Republican gubernatorial nominee John Kasich, right, answers questions from radio host Rick Metz while campaigning at the Old West End Festival.
COLUMBUS - The Republican who has made repealing the income tax part of his platform in challenging Ohio Gov. Ted Strickland in November has signed a pledge saying he would oppose and veto any effort to raise taxes.
Former Congressman John Kasich signed the "taxpayer protection pledge" sponsored by the conservative Americans for Tax Reform. He also signed the pledge during his tenure in the U.S. House.
Mr. Kasich "knows that lower taxes are the key to creating jobs and reviving our economy," said campaign spokesman Rob Nichols. He said Mr. Kasich would offer a comprehensive plan to create jobs to generate tax revenue when balancing the next state budget. The state faces a potential multibillion-dollar deficit for the 2011 tax year.

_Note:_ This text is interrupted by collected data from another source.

(** ** One session *)

(** What [relay_session] does: to the client, and to the public peer. *)
Inductive udp_effect :=
  | UdpRequest (r : OpenRequest)
  | ToClient (payload : str)
  | ToPeer (payload : str).

(** An event of its loop, with the result of what follows it: a queued datagram
    that is written to the stream, one read from the stream that is sent to the
    peer, the end of the queue, or nothing for [udp_idle_seconds]. *)
Inductive session_event :=
  | Inbound (payload : str) (written : Result unit)
  | Outbound (read : Result str) (sent : Result unit)
  | QueueClosed
  | SessionIdle.

(** [None]: the session goes on. *)
Fixpoint relay_events (l : list session_event) : list udp_effect * option (Result unit) :=
  match l with
  | [] => ([], None)
  | ev :: l =>
      let continue (o : udp_effect) := let '(more, r) := relay_events l in (o :: more, r) in
      match ev with
      | Inbound p (Ok _) => continue (ToClient p)
      | Inbound _ (Err e) => ([], Some (Err e))
      | Outbound (Ok p) (Ok _) => continue (ToPeer p)
      | Outbound (Ok _) (Err e) | Outbound (Err e) _ => ([], Some (Err e))
      | QueueClosed => ([], Some (Ok tt))
      | SessionIdle => ([], Some (Err (Timeout "UDP 会话空闲")))
      end
  end.

Definition relay_session (config : ServerTunnelConfig) (opened : option (Result unit)) (written : Result unit)
  (response : option (Result OpenResponse)) (l : list session_event) : list udp_effect * option (Result unit) :=
  match opened with
  | None => ([], Some (Err (Timeout "打开 QUIC UDP 数据流")))
  | Some (Err e) => ([], Some (Err e))
  | Some (Ok _) =>
      match written with
      | Err e => ([], Some (Err e))
      | Ok _ =>
          let '(more, r) :=
            match response with
            | None => ([], Some (Err (Timeout "等待 UDP 目标响应")))
            | Some (Err e) => ([], Some (Err e))
            | Some (Ok response) =>
                if negb (open_accepted response)
                then ([], Some (Err (Protocol ("内网 UDP 目标连接失败: " ++ open_message response))))
                else relay_events l
            end in
          (UdpRequest {| open_service := tunnel_name config; open_destination := None |} :: more, r)
      end
  end.

(** [cut]: the effects before the token of the tunnel is cancelled. *)
Definition run_session (config : ServerTunnelConfig) (rt : TunnelRuntime) (cut : option nat) (opened : option (Result unit))
  (written : Result unit) (response : option (Result OpenResponse)) (l : list session_event)
  : list udp_effect * option (Result unit) :=
  match find rt (tunnel_name config) with
  | None => ([], Some (Err (Protocol "没有可用的内网客户端")))
  | Some _ =>
      let '(effects, r) := relay_session config opened written response l in
      match cut with Some n => (take n effects, Some (Ok tt)) | None => (effects, r) end
  end.
Lemma stops_set_login w i ph : stops (set_login w i ph) = stops w.
Proof. done. Qed.
Lemma stops_begin w i w' : begin_login w i = Some w' → stops w' = stops w.
Proof. unfold begin_login. destruct (login_slot w); [done|]. by intros [= <-]. Qed.
Lemma stops_activate w i : stops (activate w i) = stops w.
Proof. unfold activate. destruct (_ || _); [done|]. by destruct (negb _). Qed.

Lemma released_set w w' s ph ph' : released w → stops w' = stops w → stops w !! s = Some ph → (∀ g, ph ≠ SDone g) →
  (∀ i, ph' ≠ SWait i true) → released (set_stop w' s ph').
Proof.
  intros [(t & g & Ht) Hno] Heq Hs Hd Hp. split; cbn; rewrite Heq.
  - exists t, g. rewrite lookup_insert_ne; [done|]. intros ->. rewrite Ht in Hs. simplify_eq. by eapply Hd.
  - intros u i. destruct (decide (s = u)) as [->|]; [rewrite lookup_insert_eq; naive_solver|].
    by rewrite lookup_insert_ne.
Qed.

Lemma released_same w w' : released w → stops w' = stops w → released w'.
Proof. unfold released. by intros ? ->. Qed.

Lemma released_step w w' : consistent w → released w → step w w' → released w'.
Proof.
  intros Hw Hrel Hs. destruct Hs as [i w' Hi Hb|i Hi|i Hi|i Hi Hl|i Hi|i Hi|i Hi|c Hc Hl|c i Hc Hl|c i Hc|c i Hc Hd|s Hs|s Hs|s Hs|s i Hs|s i Hs Hl|s i held Hs Ho Hn|s i held Hs|Hr|Hr].
  1: eapply released_same; [done|by eapply stops_begin].
  3: eapply released_same; [done|by apply stops_activate].
  all: try (by apply (released_same w)).
  - destruct Hrel as [(t & g & Ht) Hno]. split; cbn.
    + exists t, g. rewrite lookup_insert_ne; [done|]. intros ->. congruence.
    + intros u i. destruct (decide (s = u)) as [->|]; [by rewrite lookup_insert_eq|by rewrite lookup_insert_ne].
  - by eapply (released_set w).
  - by eapply (released_set w).
  - by eapply (released_set w).
  - eapply (released_set w); try done. destruct Hrel as [(t & g & Ht) _]. destruct (co_taken w Hw t _ Ht eq_refl) as [-> _]. done.
  - by eapply (released_set w).
  - eapply (released_set w); try done. unfold abort_held. destruct held; [|done]. by destruct (running w).
Qed.

(** After a shutdown no task is spawned, and a finished one stays finished. *)
Lemma released_tasks w w' : consistent w → released w → step w w' →
  spawned w' = spawned w ∧ (running w = NotStarted ∨ finished (running w) = true → running w' = running w).
Proof.
  intros Hw [(t & g & Ht) _] Hs. destruct (co_taken w Hw t _ Ht eq_refl) as [Hh Hl].
  destruct Hs as [i w' Hi Hb|i Hi|i Hi|i Hi Hl'|i Hi|i Hi|i Hi|c Hc Hl'|c i Hc Hl'|c i Hc|c i Hc Hd|s Hs|s Hs|s Hs|s i Hs|s i Hs Hl'|s i held Hs Ho Hn|s i held Hs|Hr|Hr];
    try (by split).
  - unfold begin_login in Hb. destruct (login_slot w); [done|]. by injection Hb as <-.
  - unfold activate. destruct (_ || _); [done|]. by destruct (negb _).
  - apply (co_lock w Hw) in Hi. congruence.
  - split; [|intros Hf]; unfold abort_held; (destruct held; [|done]); destruct (running w) eqn:E; try done. by destruct Hf.
  - split; [done|]. intros Hf. destruct Hr as [Hr|Hr]; rewrite Hr in Hf; by destruct Hf.
  - split; [done|]. intros Hf. rewrite Hr in Hf; by destruct Hf.
Qed.

(** A login that has begun can always run to its end. *)
Lemma login_finishes w i : consistent w → is_Some (logins w !! i) →
  ∃ w', rtc step w w' ∧ i ∈ completed w' ∧ cancels w' = cancels w.
Proof.
  intros Hw [ph Hph].
  assert (Hcompleting : ∀ v, logins v !! i = Some LCompleting → ∃ w', rtc step v w' ∧ i ∈ completed w' ∧ cancels w' = cancels v).
  { intros v Hv. eexists. split; [eapply rtc_once, step_complete; exact Hv|]. split; [set_solver|done]. }
  assert (Hfinish : ∀ v, logins v !! i = Some LFinish → ∃ w', rtc step v w' ∧ i ∈ completed w' ∧ cancels w' = cancels v).
  { intros v Hv. destruct (Hcompleting (finish_take v i)) as (w' & Hr & Hc & He); [apply lookup_insert_eq|].
    exists w'. split; [eapply rtc_l; [by apply step_take_slot|done]|done]. }
  assert (Hspawn : ∀ v, logins v !! i = Some LSpawning → ∃ w', rtc step v w' ∧ i ∈ completed w' ∧ cancels w' = cancels v).
  { intros v Hv. destruct (Hfinish (activate_spawn v i)) as (w' & Hr & Hc & He); [apply lookup_insert_eq|].
    exists w'. split; [eapply rtc_l; [by apply step_spawn|done]|done]. }
  destruct ph; [| |by apply Hspawn|by apply Hfinish|by apply Hcompleting|].
  - destruct (Hfinish (set_login w i LFinish)) as (w' & Hr & Hc & He); [apply lookup_insert_eq|].
    exists w'. split; [eapply rtc_l; [by apply step_login_failed|done]|done].
  - assert (Hl : task_lock w = None).
    { destruct (task_lock w) as [j|] eqn:Ej; [|done]. apply (co_lock w Hw) in Ej.
      assert (i = j) as -> by by eapply (active_unique w). congruence. }
    assert (Hact : ∃ w', rtc step (activate w i) w' ∧ i ∈ completed w' ∧ cancels w' = cancels (activate w i)).
    { unfold activate. destruct (_ || _); [|destruct (negb _)]; [apply Hfinish|apply Hfinish|apply Hspawn]; apply lookup_insert_eq. }
    destruct Hact as (w' & Hr & Hc & He). exists w'. split; [eapply rtc_l; [by apply step_activate|done]|]. split; [done|].
    rewrite He. unfold activate. destruct (_ || _); [done|]. by destruct (negb _).
  - exists w. split; [done|]. split; [by apply (co_completed w Hw)|done].
Qed.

Mr. Strickland never signed such a pledge and views them as "gimmicks," his campaign spokesman, Lis Smith, said. "I think it's outrageous that John Kasich would sign this pledge when he has consistently refused to provide any details about his plans," she said.
She said the Democratic governor believes a tax increase would be unwise because the United States and Ohio are seeing the start of an economic recovery.
Mr. Kasich served in Congress for 18 years beginning in 1983, presiding over the House Budget Committee when it balanced the federal budget for the first time in decades. He later worked as a managing director for Lehman Brothers in New York.
Repealing the income tax is central to his gubernatorial campaign, but he has said he doesn't know how long it will take.
Ohio's income tax is the state's second largest source of revenue behind sales taxes, and legislative analysts have determined that a 10-year tax phase-out would cost state and local governments and libraries more than $12 billion by 2020.
Lawmakers and Mr. Strickland filled an $850 million hole in the current two-year, $51 billion budget by postponing the final phase in a series of tax cuts that began under Mr. Strickland's predecessor, Bob Taft.
The budget gap was created when the Ohio Supreme Court sidelined an earlier budget-balancing proposal to legalize video slot machines at racetracks, ruling the plan is subject to referendum. It will go before voters on Election Day.